A Tabby-cat's Tale

A Tabby-cat's Tale

Han Dong2016
‘A celebration of the simple freedoms of being human, and the everyday joys of small stories’ Asymptote Tabby isn’t an ordinary house-cat. Though he’s the most beautiful, captivating animal to grace the rooftops of Nanjing, Tabby is also prone to unpredictable outbursts of clawing and scratching, and to raging incontinence, and he has a slightly out-of-control flea problem. But he is beloved. And despite the trouble he causes with the neighbors, the sleepless nights he forces their aging mother to suffer through, and the wedge he nearly drives between the narrator’s brother and his wife, Tabby becomes the singular obsession of the entire household.
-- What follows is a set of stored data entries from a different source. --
(** C3 (as the code has it). When the loop leaves the output list empty, in
    particular when every part is skipped or is a "BOTH"/"ALL" placeholder
    and there are no candidates, [normalize_token] returns the inner text
    with leading and trailing white space removed. *)
Theorem C3_empty_output_returns_trimmed_inner :
  forall (inner : str) (named : list str),
    out_parts_of inner named = [] \/
    (named = [] /\ Forall skipped_or_placeholder (re_split SEP_RE inner)) ->
    normalize_token inner named = strip inner.
Proof.
  intros inner named H.
  assert (E : out_parts_of inner named = []).
  { destruct H as [H | [-> H]]; [exact H |].
    apply placeholders_leave_empty; exact H. }
  unfold normalize_token. rewrite E. reflexivity.
Qed.

Lemma C3_empty_output_returns_trimmed_inner_witness :
  (out_parts_of (lit " BOTH ") [] = [] \/
   ([] = @nil str /\ Forall skipped_or_placeholder (re_split SEP_RE (lit " BOTH "))))
  /\ normalize_token (lit " BOTH ") [] = strip (lit " BOTH ").
Proof.
  assert (H : out_parts_of (lit " BOTH ") [] = [] \/
              ([] = @nil str /\
               Forall skipped_or_placeholder (re_split SEP_RE (lit " BOTH ")))).
  { right. split; [reflexivity |].
    constructor; [| constructor]. right; left; reflexivity. }
  split; [exact H |].
  exact (C3_empty_output_returns_trimmed_inner (lit " BOTH ") [] H).
Defined.

(** C3 as stated fails: for the annotation "[ whispering ]" the output list
    stays empty and the result is the trimmed "whispering", not the
    untrimmed inner text. *)
Lemma C3_untrimmed_counterexample :
  out_parts_of (lit " whispering ") [] = []
  /\ normalize_token (lit " whispering ") [] = lit "whispering"
  /\ normalize_token (lit " whispering ") [] <> lit " whispering ".
Proof. repeat split; vm_compute; congruence. Qed.

(* ================================================================== *)
(** ** The documented example *)

(** C7. On "[ODYSSEUS, spoken] Hello\n[HERMES giggles] Hi there" the
    candidates are ODYSSEUS and HERMES, the annotations are rewritten to
    "[ODYSSEUS]" and "[HERMES]", and [segments_from_text] of the rewritten
    text gives ("ODYSSEUS", "Hello"), ("HERMES", "Hi there"); the same holds
    when the text first goes through [clean_whitespace], as in
    [normalize_file]. *)
Theorem C7_documented_example :
  let text := lit "[ODYSSEUS, spoken] Hello" ++ [LF]
              ++ lit "[HERMES giggles] Hi there" in
  let named := extract_named_candidates text in
  named = [ODYSSEUS; HERMES]
  /\ map (fun m => normalize_token (m_group1 m) named) (finditer text)
     = [ODYSSEUS; HERMES]
  /\ rewrite_tokens named text
     = lit "[ODYSSEUS] Hello" ++ [LF] ++ lit "[HERMES] Hi there"
  /\ SegmentsToCsv.segments_from_text (rewrite_tokens named text)
     = [(ODYSSEUS, lit "Hello"); (HERMES, lit "Hi there")]
  /\ SegmentsToCsv.segments_from_text (normalize_text text)
     = [(ODYSSEUS, lit "Hello"); (HERMES, lit "Hi there")].
Proof. repeat split; vm_compute; reflexivity. Qed.

(** The Extractor stores a placeholder it meets among the candidates, so in
    a document that holds "[BOTH]" the placeholder expands into itself as
    well. *)
Example placeholder_among_candidates :
  let text := lit "[ODYSSEUS] a [PENELOPE] b [BOTH] c" in
  extract_named_candidates text = [ODYSSEUS; PENELOPE; BOTH]
  /\ normalize_text text
     = lit "[ODYSSEUS] a [PENELOPE] b [ODYSSEUS, PENELOPE, BOTH] c" ++ [LF].
Proof. split; vm_compute; reflexivity. Qed.

(* ================================================================== *)
(** ** Runs, searches and the lower-case descriptor *)

Lemma is_lower_word (c : ascii) : is_lower c = true -> is_word c = true.
Proof. unfold is_word, is_alpha. intros ->. reflexivity. Qed.

Lemma not_word_not_lower (c : option ascii) :
  is_word_opt c = false ->
  match c with Some c => is_lower c = false | None => True end.
Proof.
  destruct c as [c|]; simpl; [| trivial].
  destruct (is_lower c) eqn:E; [| reflexivity].
  rewrite (is_lower_word c E). discriminate.
Qed.

Lemma last_opt_snoc (s : str) (c : ascii) : last_opt (s ++ [c]) = Some c.
Proof. unfold last_opt. rewrite rev_app_distr. reflexivity. Qed.

Lemma hd_error_skipn (s : str) (n : nat) : hd_error (skipn n s) = nth_error s n.
Proof.
  revert s; induction n as [|n IH]; intros [|c s]; simpl; auto.
Qed.

Lemma run_len_le (p : ascii -> bool) (s : str) : run_len p s <= length s.
Proof.
  induction s as [|c s IH]; simpl; [lia |]. destruct (p c); simpl; lia.
Qed.

Lemma run_len_firstn (p : ascii -> bool) (s : str) :
  forallb p (firstn (run_len p s) s) = true.
Proof.
  induction s as [|c s IH]; simpl; [reflexivity |].
  destruct (p c) eqn:E; simpl; [rewrite E; exact IH | reflexivity].
Qed.

Lemma run_len_nth (p : ascii -> bool) (s : str) (i : nat) :
  i < run_len p s -> exists c, nth_error s i = Some c /\ p c = true.
Proof.
  revert i; induction s as [|c s IH]; intros i; simpl; [lia |].
  destruct (p c) eqn:E; [| lia].
  destruct i as [|i]; simpl; [exists c; auto |].
  intros H. apply IH. lia.
Qed.

Lemma run_len_stop (p : ascii -> bool) (s : str) :
  match nth_error s (run_len p s) with
  | Some c => p c = false
  | None => True
  end.
Proof.
  induction s as [|c s IH]; simpl; [trivial |].
  destruct (p c) eqn:E; simpl; [exact IH | exact E].
Qed.

Lemma run_len_app (p : ascii -> bool) (w post : str) :
  forallb p w = true ->
  match hd_error post with Some c => p c = false | None => True end ->
  run_len p (w ++ post) = length w.
Proof.
  intros Hw Hp. induction w as [|c w IH]; simpl in *.
  - destruct post as [|d post]; simpl in *; [reflexivity |]. rewrite Hp. reflexivity.
  - apply andb_true_iff in Hw as [-> Hw]. f_equal. apply IH; exact Hw.
Qed.

(** [re_search] finds the leftmost position at which the pattern matches. *)
Lemma search_from_spec (pat : pattern) (s done : str) :
  (forall prev, pat prev [] = None) ->
  match search_from pat (length done) (last_opt done) s with
  | Some k =>
      exists mid rest,
        s = mid ++ rest /\ k = length (done ++ mid) /\
        pat (last_opt (done ++ mid)) rest <> None /\
        forall mid' rest',
          s = mid' ++ rest' -> length mid' < length mid ->
          pat (last_opt (done ++ mid')) rest' = None
  | None =>
      forall mid rest, s = mid ++ rest -> pat (last_opt (done ++ mid)) rest = None
  end.
Proof.
  intros Hnil. revert done; induction s as [|c r IH]; intros done; simpl.
  - intros mid rest E. symmetry in E. apply app_eq_nil in E as [-> ->]. apply Hnil.
  - destruct (pat (last_opt done) (c :: r)) eqn:Ep.
    + exists [], (c :: r). rewrite app_nil_r. repeat split; try congruence.
      simpl. intros; lia.
    + specialize (IH (done ++ [c])).
      rewrite last_opt_snoc, length_app in IH. simpl in IH.
      replace (length done + 1) with (S (length done)) in IH by lia.
      destruct (search_from pat (S (length done)) (Some c) r) as [k|].
      * destruct IH as (mid & rest & -> & -> & Hm & Hmin).
        exists (c :: mid), rest. rewrite <- app_assoc in *. simpl in *.
        repeat split; try assumption.
        intros [|c' mid'] rest' E Hlt.
        -- simpl in E. subst rest'. rewrite app_nil_r. exact Ep.
        -- simpl in E. injection E as <- E.
           specialize (Hmin mid' rest' E). rewrite <- app_assoc in Hmin.
           apply Hmin. simpl in Hlt. lia.
      * intros [|c' mid'] rest E.
        -- simpl in E. subst rest. rewrite app_nil_r. exact Ep.
        -- simpl in E. injection E as <- E.
           specialize (IH mid' rest E). rewrite <- app_assoc in IH. exact IH.
Qed.
(** Python's [sum(D)] *)
Definition sumZ (D : list Z) : Z := foldr Z.add 0%Z D.

(** [p[-k:]]: the last [k] entries, and the whole array when [k] is [0] or
    exceeds the length. *)
Definition slice_last {A} (k : nat) (p : list A) : list A :=
  if decide (k = 0) then p else drop (length p - k) p.

(** [np.cov(X, rowvar=0)]: the columns of [X] are the variables; each is
    centred on its mean and the cross products are divided by [N - 1]. *)
Definition cov (X : matrix) : matrix :=
  let cen := map (fun c => map (fun x => fsub x (mean c)) c) (transpose X) in
  let fact := of_Z (Z.of_nat (length X) - 1) in
  map (fun a => map (fun b => fdiv (dotp a b) fact) cen) cen.

(** [a.argmin()]: the first index of the least entry, a NaN counting as
    least; the scan keeps the running minimum [mp] and its index. *)
Fixpoint argmin_scan (mp : float) (min_ind i : nat) (a : vector) : nat :=
  match a with
  | [] => min_ind
  | x :: a' =>
      if is_nan mp then min_ind
      else if negb (fge x mp) then argmin_scan x i (S i) a'
           else argmin_scan mp min_ind (S i) a'
  end.

Definition argmin (a : vector) : result nat :=
  match a with
  | [] => Err ValueError
  | x :: a' => Ok (argmin_scan x 0 1 a')
  end.

(** [np.nanargmin(a)]: NaN entries are replaced by [+inf] before the scan;
    an array of NaNs only is refused. *)
Definition nanargmin (a : vector) : result nat :=
  res ← argmin (map (fun x => if is_nan x then PInf else x) a);
  if forallb is_nan a then Err ValueError else Ok res.

(** ** The store *)

Inductive ndarray : Type :=
| FloatArr (v : vector)
| IntArr (v : list Z)
| FloatMat (m : matrix).

Abbreviation loc := nat (only parsing).

Record state : Type := mkState { heap : list ndarray; stdout : list string }.

Definition M (A : Type) : Type := state -> result A * state.

#[global] Instance M_ret : MRet M := fun A a s => (Ok a, s).
#[global] Instance M_bind : MBind M := fun A B f m s =>
  match m s with
  | (Ok a, s') => f a s'
  | (Err e, s') => (Err e, s')
  end.

Definition lift {A} (r : result A) : M A := fun s => (r, s).

Definition load_vec (l : loc) : M vector := fun s =>
  match heap s !! l with
  | Some (FloatArr v) => (Ok v, s)
  | _ => (Err TypeError, s)
  end.

Definition load_int (l : loc) : M (list Z) := fun s =>
  match heap s !! l with
  | Some (IntArr v) => (Ok v, s)
  | _ => (Err TypeError, s)
  end.

Definition load_mat (l : loc) : M matrix := fun s =>
  match heap s !! l with
  | Some (FloatMat m) => (Ok m, s)
  | _ => (Err TypeError, s)
  end.

(** A new array object. *)
Definition alloc (a : ndarray) : M loc := fun s =>
  (Ok (length (heap s)), mkState (heap s ++ [a]) (stdout s)).

(** [X[j] = np.nan]: every entry of row [j] is overwritten in place. *)
Definition set_row_nan (l : loc) (j : nat) : M unit := fun s =>
  match heap s !! l with
  | Some (FloatMat m) =>
      match m !! j with
      | Some r =>
          (Ok (), mkState (<[l := FloatMat (<[j := replicate (length r) NaN]> m)]> (heap s))
                          (stdout s))
      | None => (Err IndexError, s)
      end
  | _ => (Err TypeError, s)
  end.

Definition print (line : string) : M unit := fun s =>
  (Ok (), mkState (heap s) (stdout s ++ [line])).

(** [for i in l: s = body(i, s)] *)
Fixpoint for_range `{MBind F, MRet F} {S} (l : list nat)
    (body : nat -> S -> F S) (s : S) : F S :=
  match l with
  | [] => mret s
  | i :: l' => s' ← body i s; for_range l' body s'
  end.

(** ** Stand-ins for the library calls

    The estimators call [sm.Logit], [sm.OLS], [np.linalg.lstsq],
    [np.linalg.inv] and [np.argsort].  The development is parametric in
    them; the exact-arithmetic versions below are used to run the
    estimators on concrete data. *)

Module Ref.

Definition Qrow := list Q.

Definition Qnth (r : Qrow) (c : nat) : Q := nth c r 0%Q.

(** First row of [todo] with a non-zero entry in column [c]. *)
Fixpoint pick (c : nat) (todo : list Qrow) : option (Qrow * list Qrow) :=
  match todo with
  | [] => None
  | r :: t =>
      if Qeq_bool (Qnth r c) 0 then
        match pick c t with
        | Some (p, t') => Some (p, r :: t')
        | None => None
        end
      else Some (r, t)
  end.
(** * homebridge-wiz-helper: the device communication core

    A shallow embedding of the TypeScript sources of the plugin:

    - [Light]        the accessory with the request coalescer
                     (the [HomebridgeWizLight] class that owns [pendingRequest]
                     and [callbacks]);
    - [LegacyLight]  [src/platformAccessory.ts], the accessory without the
                     coalescer;
    - [Discovery]    [getWizDevice], the same promise in the three platform
                     files, over the [makeWizDevice] of each file
                     ([Platform], [TestClass], [HardcodedPlatform]).

    Node's event loop runs one handler at a time and to completion, so an
    object is a record, a handler is a function from state to state, and the
    loop is a list of events folded over the state.  What a handler does to
    the outside world (a datagram sent, a callback applied, a socket closed,
    an exception nobody catches) is appended to a trace.

    Numbers.  The protocol carries integers (Kelvin, mired, dimming), so a
    JavaScript number is an integer or [NaN]; the temperature mapper computes
    its intermediate values in exact rationals.  The argument of
    [Math.round] is never closer than 1/190 to a tie at an integer input
    ([calvinToTemp_off_tie], [tempToCalvin_off_tie]), which is far more than
    the rounding error of the double arithmetic, so the exact value and the
    double round to the same integer. *)

From Stdlib Require Import ZArith QArith Qround Qabs Lia String.
From stdpp Require Import base list.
In fact, life outside of Tabby fades into insignificance, and he soon wields a beguiling, incomprehensible, and inescapable dominion over them all. Written with verve and a slightly twisted comic imagination for readers of Takashi Hiraide or Haruki Murakami, A Tabby-cat’s Tale is as delightful as it is charming. Han Dong was born in 1961 in Nanjing, China. His parents were banished to the countryside during the Cultural Revolution, taking him with them. When the Cultural Revolution ended, he studied philosophy at Shandong University, graduating in 1982. Han Dong has been a major player on the modern Chinese literary scene since the 1990s, and his first novel Banished! (2003) was translated into English in 2009.